* Problem details: In the records below, work out how many lines hold the word "chatbot". Report the number alone.

* Data to examine:

(** The fallback of [get_response]. *)
Definition default_response (self : chatbot) (user_query : str) : R str :=
  t <- choice (default_responses self) ;;
  liftr (format t [(u "query", PyStr (take 50 user_query))]).

(** The part of [get_response] that finds the matching topic: the query is
    lower-cased and stripped, then scanned against the table. *)
Definition classify (self : chatbot) (user_query : str) : option str :=
  let query_lower := str_strip (str_lower user_query) in
  match_topics (knowledge_base self) query_lower None.

(** [get_response]: the result or the exception raised, with the instance
    and the world as the call leaves them.  An exception leaves the context
    assigned and the log as it was. *)
Definition get_response (self : chatbot) (user_query : str)
    (dashboard_data : option (gmap str pyval)) (w : W) : result str * chatbot * W :=
  let self :=
    match dashboard_data with
    | Some d => if truthy_data dashboard_data then update_context self d else self
    | None => self
    end in
  let matched_topic := classify self user_query in
  let answer :=
    match matched_topic with
    | Some topic =>
        if truthy matched_topic then _generate_response self topic
        else default_response self user_query
    | None => default_response self user_query
    end in
  match answer w with
  | (Raise e, w) => (Raise e, self, w)
  | (Ok response, w) =>
      let '(now, w) := now_hms w in
      (Ok response, append_turn self (Turn now user_query response), w)
  end.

* Answer section: 4